The Pop-up Globe is temporary replica of the second Globe Theatre in Auckland hosting a season of Shakespeare’s plays.

Pop-Up Globe

Pop-Up Globe

This year it is 400 years since the death of William Shakespeare. The first Globe Theatre was built on the south bank of the River Thames in London in 1599 by the Lord Chamberlain’s Men (a company Shakespeare wrote many of his plays for). On June 29 1613, during a production of Henry VIII it burned down when the roof caught fire after a theatrical cannon misfired.

The second globe theatre was built a year later and stood until 1642 when all of London’s theatres were closed due to the English Civil War.

The Pop-Up Globe is a temporary full-scale replica of the second Globe Theatre, located in a carpark on Greys Ave, presenting a festival of Shakespeare plays during the months of February to April.

Pop-Up Globe

Pop-Up Globe

Pop-Up Globe

Pop-Up Globe

The three storey building includes Lord’s and Gentlemen’s rooms located on two levels directly behind the stage, and lower, middle and upper galleries with seating facing the stage.

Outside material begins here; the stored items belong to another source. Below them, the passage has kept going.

(** Filter 2: the current time lies in the deposit window. *)
Definition checkTimeRange (now : Clock) (gateway : value) (providerMap : Map)
  : result bool :=
  if nullish gateway then Throw TypeError else
  let provider := Map_get providerMap gateway?."provider" in
  let openingTime := gate_time gateway provider "openingTime" in
  let closingTime := gate_time gateway provider "closingTime" in
  if negb (truthy openingTime) || negb (truthy closingTime) then Ok true else
  let currentTime := num_of_Z (getHours now * 60 + getMinutes now) in
  opening <- split_numbers openingTime ;;
  closing <- split_numbers closingTime ;;
  let startTime := minutes_of opening in
  let endTime := minutes_of closing in
  Ok (nge currentTime startTime && nle currentTime endTime).

(** [gateway.provider.trim().length]. *)
Definition trim_length (v : value) : result nat :=
  match v with
  | VStr s => Ok (String.length (trim s))
  | _ => Throw TypeError
  end.

(** Filter 3: the provider is named, listed and active. *)
Definition checkProvider (gateway : value) (providerMap : Map) : result bool :=
  if nullish gateway then Throw TypeError else
  blank <- (if negb (truthy gateway?."provider") then Ok true
            else len <- trim_length gateway?."provider" ;; Ok (Nat.eqb len 0)) ;;
  if blank then Ok false else
  let provider := Map_get providerMap gateway?."provider" in
  if negb (truthy provider) then Ok false else
  if negb (truthy provider?."isActive") || truthy provider?."isDisabled"
  then Ok false
  else Ok true.

(** Filter 4: fewer than [ERROR_LIMIT] recent errors. *)
Definition checkErrorLimit (gateway : value) (errors : list (string * num))
  : result bool :=
  if nullish gateway then Throw TypeError else
  let errorCount := record_get errors gateway?."provider" <||> VZ 0 in
  Ok (nlt (ToNumber errorCount) ERROR_LIMIT).

Definition applyAllFilters (now : Clock) (gateway : value)
  (balances errors : list (string * num)) (providerMap : Map) : result bool :=
  s <- checkStatus gateway ;;
  if negb s then Ok false else
  t <- checkTimeRange now gateway providerMap ;;
  if negb t then Ok false else
  p <- checkProvider gateway providerMap ;;
  if negb p then Ok false else
  e <- checkErrorLimit gateway errors ;;
  if negb e then Ok false else
  Ok true.

Definition calculateFee (amount : Z) (feeConfig : value) : value :=
  if negb (truthy feeConfig) then VZ 0 else
  if is_string feeConfig?."type" "fixed" then
    feeConfig?."value" <||> VZ 0
  else if is_string feeConfig?."type" "percentage"
          || is_string feeConfig?."type" "percent" then
    let calculatedFee :=
      ndiv (Math_round
              (nmul (ndiv (nmul (num_of_Z amount)
                                (ToNumber (feeConfig?."value" <||> VZ 0)))
                          (Fin 100))
                    (Fin 100)))
           (Fin 100) in
    VNum (Math_max calculatedFee (ToNumber (feeConfig?."min" <||> VZ 0)))
  else VZ 0.
(** C2. On new props, a changed route identifier calls the detail fetch
    once and the comment-list fetch once, both with the new identifier,
    and nothing else; an unchanged identifier calls nothing. *)
Theorem post_detail_refetches_on_id_change this nextProps :
  (route_id this ≠ route_id nextProps →
     PostDetail.componentWillReceiveProps this nextProps
       = [ Call getPostDetail [VObj {[ "id" := VStr (route_id nextProps) ]}];
           Call getPostCommentList [VObj {[ "id" := VStr (route_id nextProps) ]}] ]
     ∧ calls getPostDetail (PostDetail.componentWillReceiveProps this nextProps) = 1
     ∧ calls getPostCommentList (PostDetail.componentWillReceiveProps this nextProps) = 1)
  ∧ (route_id this = route_id nextProps →
     PostDetail.componentWillReceiveProps this nextProps = []).
Proof.
  unfold PostDetail.componentWillReceiveProps. split; intros Hid.
  - by rewrite bool_decide_eq_true_2.
  - by rewrite bool_decide_eq_false_2 by (intros Hne; by apply Hne).
Qed.

(** C5. Submitting the comment form with payload [data] makes exactly
    one call, of the create-comment creator, with one argument: an
    object whose fields are exactly [id], the current route identifier,
    and [data], the payload.  The form's [onSubmit] is that handler. *)
Theorem post_detail_submit_creates_comment this data :
  ∃ fields,
    PostDetail.handlePostComment this data
      = [ Call createPostComment [VObj fields] ]
    ∧ fields !! "id" = Some (VStr (route_id this))
    ∧ fields !! "data" = Some data
    ∧ dom fields = ({[ "id"; "data" ]} : gset string)
    ∧ ∀ user, ∃ method,
        handler "onSubmit" (PostDetail.comment_form user) = Some (AThis method)
        ∧ PostDetail.invoke method this data
          = Some (PostDetail.handlePostComment this data).
Proof.
  eexists. split; [reflexivity|].
  split; [by simplify_map_eq|]. split; [by simplify_map_eq|].
  split; [set_solver|].
  intros user. by exists "handlePostComment".
Qed.
(** * crossenv: the cross-compiling virtual environment builder

    A shallow embedding of [crossenv/__init__.py] (class [CrossEnvBuilder]
    and [parse_env_vars]) together with the properties of its environment
    assembly logic.

    Layout of the development:
    - [PyStr]: the Python [str] methods and [os.path] functions the
      program calls, on strings of code points below 256;
    - exceptions, the file system and the effect monad;
    - the embedded program, in source order;
    - the theorems. *)

From Stdlib Require Import ZArith Ascii String List Lia Bool.
From stdpp Require Import base option list gmap sets strings sorting.

Local Open Scope string_scope.

(** ** Python strings *)

Module PyStr.

(** [s.split(sep, 1)] for a one-character separator: the text before and
    after the first occurrence of [sep], or [None] when [sep] does not
    occur (Python then returns the one-element list [[s]]). *)
Fixpoint cut (sep : ascii) (s : string) : option (string * string) :=
  match s with
  | EmptyString => None
  | String c s' =>
      if Ascii.eqb c sep then Some (EmptyString, s')
      else match cut sep s' with
           | Some (a, b) => Some (String c a, b)
           | None => None
           end
  end.

(** [s.split(sep, 1)] as the list Python returns. *)
Definition split1 (sep : ascii) (s : string) : list string :=
  match cut sep s with
  | Some (a, b) => [a; b]
  | None => [s]
  end.

(** [s.split(sep)]: every occurrence splits; the result is never empty. *)
Fixpoint split (sep : ascii) (s : string) : list string :=
  match s with
  | EmptyString => [EmptyString]
  | String c s' =>
      if Ascii.eqb c sep then EmptyString :: split sep s'
      else match split sep s' with
           | part :: parts => String c part :: parts
           | [] => [String c EmptyString]
           end
  end.

(** [s.partition(sep)]. *)
Definition partition (sep : ascii) (s : string) : string * string * string :=
  match cut sep s with
  | Some (a, b) => (a, String sep EmptyString, b)
  | None => (s, EmptyString, EmptyString)
  end.

(** The text before and after the last occurrence of [sep]. *)
Fixpoint rcut (sep : ascii) (s : string) : option (string * string) :=
  match s with
  | EmptyString => None
  | String c s' =>
      match rcut sep s' with
      | Some (a, b) => Some (String c a, b)
      | None => if Ascii.eqb c sep then Some (EmptyString, s') else None
      end
  end.
Lemma handleChatEvent_frame state optPayload w :
  eventsOnly state (handleChatEvent dateNow extractText state optPayload w).1.2
  ∧ clockOnly w (handleChatEvent dateNow extractText state optPayload w).1.1.
Proof.
  unfold handleChatEvent.
  destruct optPayload as [payload|]; [|split; [apply eventsOnly_refl|apply clockOnly_refl]].
  repeat (match goal with
          | |- context [if ?b then _ else _] => destruct b eqn:?
          | |- context [match ev_state payload with _ => _ end] => destruct (ev_state payload)
          | |- context [match extractText ?m with _ => _ end] => destruct (extractText m)
          | |- context [match normalizeAbortedAssistantMessage ?m with _ => _ end] =>
              destruct (normalizeAbortedAssistantMessage m) eqn:?
          end; simpl);
    (split; [|by split]);
    first [ apply eventsOnly_refl
          | split; simpl; try done;
            first [ by exists []; rewrite app_nil_r
                  | eexists; split; [reflexivity|]; repeat constructor;
                    eauto using normalizeAborted_isAssistant ] ].
Qed.

Lemma handlePushed_frame events state w :
  eventsOnly state (handlePushed dateNow extractText events state w).2
  ∧ clockOnly w (handlePushed dateNow extractText events state w).1.
Proof.
  revert state w. induction events as [|e events IH]; intros state w; cbn [handlePushed].
  - split; [apply eventsOnly_refl|apply clockOnly_refl].
  - pose proof (handleChatEvent_frame state (Some e) w) as [H1 H2].
    destruct (handleChatEvent dateNow extractText state (Some e) w) as [[w1 s1] r].
    simpl in H1, H2. destruct (IH s1 w1) as [H3 H4].
    split; [exact (eventsOnly_trans _ _ _ H1 H3)|exact (clockOnly_trans _ _ _ H2 H4)].
Qed.

Lemma updateLocalSessionState_frame key updater w :
  storageOnly w (updateLocalSessionState key updater w).
Proof.
  unfold updateLocalSessionState, writeLocalChatStateStore.
  repeat (match goal with
          | |- context [if ?b then _ else _] => destruct b
          | |- context [match ?x with _ => _ end] => destruct x
          end); by split.
Qed.
Lemma emitted_wf : forall st pixel, run_ok st -> Forall op_wf (emitted st pixel).
Proof.
  intros st pixel Hrun. unfold emitted.
  destruct (Pixel_eqb _ _).
  - destruct (_ =? 62); repeat constructor.
  - apply Forall_app. split; [now apply flushed_wf|].
    constructor; [apply pixel_op_wf | constructor].
Qed.

Lemma trace_wf : forall pixels st, run_ok st -> Forall op_wf (trace st pixels).
Proof.
  induction pixels as [|pixel rest IH]; intros st Hrun; simpl; [constructor|].
  apply Forall_app. split; [now apply emitted_wf|].
  apply IH. now apply encode_pixel_run_ok.
Qed.

Lemma chunk_ops_wf : forall image start_y end_y,
  Forall op_wf (chunk_ops image start_y end_y).
Proof.
  intros. unfold chunk_ops. apply Forall_app. split.
  - apply trace_wf, initial_state_run_ok.
  - apply flushed_wf, fold_encode_pixel_run_ok, initial_state_run_ok.
Qed.

(** ** The first byte of every opcode *)

Lemma forallb_counting : forall (f : Z -> bool) from count,
  forallb f (counting from count) = true ->
  forall i, from <= i < from + Z.of_nat count -> f i = true.
Proof.
  intros f from count Hall i Hi.
  rewrite forallb_forall in Hall. apply Hall. now apply counting_In.
Qed.

Lemma run_tag : forall n,
  1 <= n <= 61 -> op_tag (OpRun n) = 0xC0 + (n - 1).
Proof.
  intros n Hn.
  apply Z.eqb_eq.
  apply (forallb_counting (fun n => op_tag (OpRun n) =? 0xC0 + (n - 1)) 1 61);
    [vm_compute; reflexivity | simpl; lia].
Qed.

Lemma index_tag : forall hash,
  0 <= hash < 64 -> op_tag (OpIndex hash) = hash.
Proof.
  intros hash Hh.
  apply Z.eqb_eq.
  apply (forallb_counting (fun h => op_tag (OpIndex h) =? h) 0 64);
    [vm_compute; reflexivity | simpl; lia].
Qed.

Lemma diff_tag : forall vr vg vb,
  -2 <= vr <= 1 -> -2 <= vg <= 1 -> -2 <= vb <= 1 ->
  op_tag (OpDiff vr vg vb) = 0x40 + 16 * (vr + 2) + 4 * (vg + 2) + (vb + 2).
Proof.
  intros vr vg vb Hr Hg Hb.
  pose (ok := fun vr vg vb =>
    op_tag (OpDiff vr vg vb) =? 0x40 + 16 * (vr + 2) + 4 * (vg + 2) + (vb + 2)).
  assert (Hall : forallb (fun vr => forallb (fun vg => forallb (ok vr vg)
                   (counting (-2) 4)) (counting (-2) 4)) (counting (-2) 4) = true)
    by (vm_compute; reflexivity).
  apply Z.eqb_eq. change (ok vr vg vb = true).
  pose proof (forallb_counting _ _ _ Hall vr ltac:(simpl; lia)) as H1.
  pose proof (forallb_counting _ _ _ H1 vg ltac:(simpl; lia)) as H2.
  exact (forallb_counting _ _ _ H2 vb ltac:(simpl; lia)).
Qed.
Lemma deduplicate_bins_keeps_keys_witness :
  (exists result,
     MergeEBMs._deduplicate_bins
       [[Harmonize.Cuts [1; 2]; Harmonize.Cuts [2 # 2; 2]]; [Harmonize.Cuts [1; 2]]]
     = inr result
     /\ Forall2 deduplicated result
          [[Harmonize.Cuts [1; 2]; Harmonize.Cuts [2 # 2; 2]]; [Harmonize.Cuts [1; 2]]])
  /\ exists msg,
       MergeEBMs._deduplicate_bins [[]; [Harmonize.Cuts [1]]]
       = inl (Py.UnboundLocalError msg).
Proof.
  split.
  - apply (proj1 (deduplicate_bins_keeps_keys
                    [[Harmonize.Cuts [1; 2]; Harmonize.Cuts [2 # 2; 2]];
                     [Harmonize.Cuts [1; 2]]])).
    repeat constructor; discriminate.
  - apply (proj2 (deduplicate_bins_keeps_keys [[]; [Harmonize.Cuts [1]]])
             [[Harmonize.Cuts [1]]]).
    reflexivity.
Defined.

(** * Harmonizing onto the same bins *)


(** * Harmonizing weights along planned axes *)

Lemma lookup_sizes_rev (axes : list Harmonize.axis) :
  lookup_sizes (rev axes) = rev (lookup_sizes axes).
Proof. unfold lookup_sizes. now rewrite map_rev. Qed.

(** [_harmonize_tensor] for weights on the features of a term listed in
    the same order, when the axes it plans are simple and the shares of
    every old bin add up to 1: the result has the planned shape and the
    sum of the old tensor. *)
Lemma harmonize_planned_sum
    (feature_idxs : list Z) (axes : list Harmonize.axis) (sizes : list nat)
    (new_bounds : option (list (Q * Q))) (new_bins : list (list Harmonize.feature_bins))
    (old_bounds : option (list (Q * Q))) (old_bins : list (list Harmonize.feature_bins))
    (old_mapping : list (list Harmonize.mapping_level)) (old_tensor : Tensor.t) :
  Forall (fun f => 0 <= f)%Z feature_idxs ->
  Tensor.mapM (Harmonize.plan_axis (length feature_idxs) (length feature_idxs)
                 new_bounds new_bins old_bounds old_bins old_mapping) feature_idxs
  = inr axes ->
  Forall2 simple_axis sizes axes ->
  Forall2 unity_axis sizes axes ->
  Forall (fun n => (0 < n)%nat) (lookup_sizes axes) ->
  Tensor.wf old_tensor ->
  Tensor.shape old_tensor = sizes ->
  exists new_weights,
    Harmonize._harmonize_tensor feature_idxs new_bounds new_bins feature_idxs
      old_bounds old_bins old_mapping old_tensor None
    = inr new_weights
    /\ Tensor.shape new_weights = lookup_sizes axes
    /\ Tensor.sum new_weights == Tensor.sum old_tensor.
Proof.
  intros Hidx Hplan Hsimple Hunity Hpos Hwf Hshape.
  assert (Hndim : Tensor.ndim old_tensor = length feature_idxs).
  { unfold Tensor.ndim. rewrite Hshape, (Forall2_length Hsimple).
    destruct (mapM_spec _ _ _ Hplan) as [Hl _]. exact Hl. }
  assert (Hrsimple : Forall2 simple_axis (rev sizes) (rev axes))
    by now apply Forall2_rev_gen.
  assert (Hrunity : Forall2 unity_axis (rev sizes) (rev axes))
    by now apply Forall2_rev_gen.
  assert (Hrpos : Forall (fun n => (0 < n)%nat) (lookup_sizes (rev axes)))
    by (rewrite lookup_sizes_rev; now apply Forall_rev).
  unfold Harmonize._harmonize_tensor.
  pose proof (find_axes_same_order feature_idxs Hidx [] (Forall_nil _)) as Hfa.
  cbn [app length] in Hfa. rewrite Hfa.
  cbv beta iota delta [Py.bind]. cbn [length].
  rewrite length_seq, <- Hndim, Nat.eqb_refl. cbn [negb].
  rewrite (transpose_identity old_tensor Hwf).
  cbv beta iota delta [Py.ret]. rewrite Hndim, Hplan.
  fold (lookup_sizes axes).
  set (cell := fun c =>
                 let positions := Harmonize.decompose c (lookup_sizes (rev axes)) in
                 nth (offset_rev (rev sizes) (old_positions (rev sizes) (rev axes) positions))
                     (Tensor.data old_tensor) 0
                 * cell_fraction (rev axes) positions).
  rewrite (mapM_ok _ cell).
  2:{ intros c _. unfold cell.
      apply (new_cell_simple old_tensor None (rev sizes) (rev axes) c).
      - exact Hwf.
      - now rewrite rev_involutive.
      - exact Hrsimple.
      - exact Hrpos. }
  eexists. split; [reflexivity|]. split; [reflexivity|].
  unfold Tensor.sum. cbn [Tensor.data]. unfold cell.
  rewrite <- (prod_rev (lookup_sizes axes)), <- lookup_sizes_rev.
  apply harmonized_sum; try assumption.
  rewrite prod_rev, <- Hshape. exact Hwf.
Qed.
Definition validate_service (service : string) : M bool :=
  if negb (in_list service SERVICES) then
    print (MsgUnknownService service) ;;
    print (MsgAvailable SERVICES) ;;
    ret false
  else
    ok <- (fun w => (server_path_exists service w, w)) ;;
    if negb ok then
      print (MsgScriptNotFound service) ;;
      ret false
    else ret true.

Definition load_pids : M dict :=
  fun w =>
    match pid_file w with
    | Missing => ([], w)
    | Unreadable | Garbled => ([], emit (Printed MsgCorruptedPidFile) w)
    | Holds items => (of_items items, w)
    end.

Definition save_pids (pids : dict) : M unit :=
  fun w =>
    match disk w with
    | DiskOk => (tt, emit (Wrote pids) (with_file (Holds pids) w))
    | DiskOpenFails => (tt, emit (Printed MsgSaveFailed) w)
    | DiskWriteFails =>
        (tt, emit (Printed MsgSaveFailed) (emit Truncated (with_file Garbled w)))
    end.

Definition is_process_running (pid : Z) : M bool :=
  fun w =>
    if psutil_ok w then (alive w pid, w)
    else match os_kill0 pid w with
         | inr _ => (true, w)
         | inl ProcessLookupError => (false, w)
         | inl PermissionError => (true, w)
         end.
Lemma digits_shift (m m' : positive) (k : Z) :
  0 <= k -> Z.pos m' = Z.pos m * 2 ^ k ->
  Z.pos (digits2_pos m') = Z.pos (digits2_pos m) + k.
Proof.
  intros Hk Hm. pose proof (digits_bounds m) as [Dl Du].
  assert (Hp : 0 < 2 ^ k) by (apply pow2_pos; lia).
  apply digits_unique; [|lia]. rewrite Hm. split.
  - replace (Z.pos (digits2_pos m) + k - 1)
      with (Z.pos (digits2_pos m) - 1 + k) by lia.
    rewrite pow2_add by lia. apply Z.mul_le_mono_nonneg_r; lia.
  - rewrite pow2_add by lia. apply Z.mul_lt_mono_pos_r; lia.
Qed.

(** Rounding the exact value [m * 2^e], whatever the exponent.  With
    [E] the exponent of the format at that magnitude, the result stands
    for [Q * 2^E]: for [E <= e] this is the exact value, otherwise [Q] is
    [m / 2^(E-e)] or the next integer. *)
Lemma binary_round_spec (s : bool) (mp : positive) (e : Z) :
  let E := SpecFloat.fexp prec emax (Z.pos (digits2_pos mp) + e) in
  exists Q,
    ((E <= e /\ Q = Z.pos mp * 2 ^ (e - E))
     \/ (e < E /\ (Q = Z.pos mp / 2 ^ (E - e)
                   \/ Q = Z.pos mp / 2 ^ (E - e) + 1)))
    /\ match binary_round prec emax s mp e with
       | S754_zero s' => s' = s /\ Q = 0
       | S754_infinity s' =>
           s' = s /\ 2 ^ (1024 + 1074) <= Q * 2 ^ (E + 1074)
       | S754_nan => False
       | S754_finite s' m' e' =>
           s' = s /\ E <= e' /\ Z.pos m' * 2 ^ (e' - E) = Q
           /\ bounded prec emax m' e' = true
       end.
Proof.
  intros E. unfold binary_round. fold E.
  pose proof (shl_align_spec mp e E) as Ha.
  destruct (shl_align mp e E) as [mz ez]. destruct Ha as [Hez Hmz].
  assert (Hdz : Z.pos (digits2_pos mz) + ez = Z.pos (digits2_pos mp) + e).
  { rewrite (digits_shift mp mz (e - ez)); lia. }
  pose proof (round_aux_spec s mz ez) as Hr. cbv zeta in Hr.
  rewrite Hdz in Hr. fold E in Hr.
  destruct (Hr ltac:(lia)) as (Q & HQ & Hres). clear Hr.
  exists Q. split; [|exact Hres].
  destruct (Z_le_gt_dec E e) as [HEe | HEe].
  - left. split; [exact HEe|].
    destruct HQ as [HQ | [HQ _]]; [|lia].
    rewrite HQ. replace (E - ez) with 0 by lia.
    rewrite Z.div_1_r, Hmz. do 2 f_equal. lia.
  - right. split; [lia|].
    replace (e - ez) with 0 in Hmz by lia.
    rewrite Z.mul_1_r in Hmz. rewrite Hmz in HQ.
    replace ez with e in HQ by lia.
    destruct HQ as [HQ | [_ HQ]]; auto.
Qed.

The yard is where the most fun is to be had – the Groundlings are closest to the stage and get to interact with the actors, provided they don’t mind standing for the duration of the performance.

Over the weekend I saw the Pop-Up Globe Theatre Company productions of Twelfth Night and Romeo & Juliet. Twelfth Night followed the tradition of Shakespearean times with male members of the company playing the female roles. Christel Chapman (Juliet), Miriama McDowell (Lady Capulet) and Carmel McGlone (Lady Montague / Nurse) joined the company for Romeo & Juliet.

Cast of Twelfth Night

Cast of Twelfth Night

Christel Chapman (Juliet), Carmel McGlone (Nurse), Jonathan Tynan-Moss (Romeo)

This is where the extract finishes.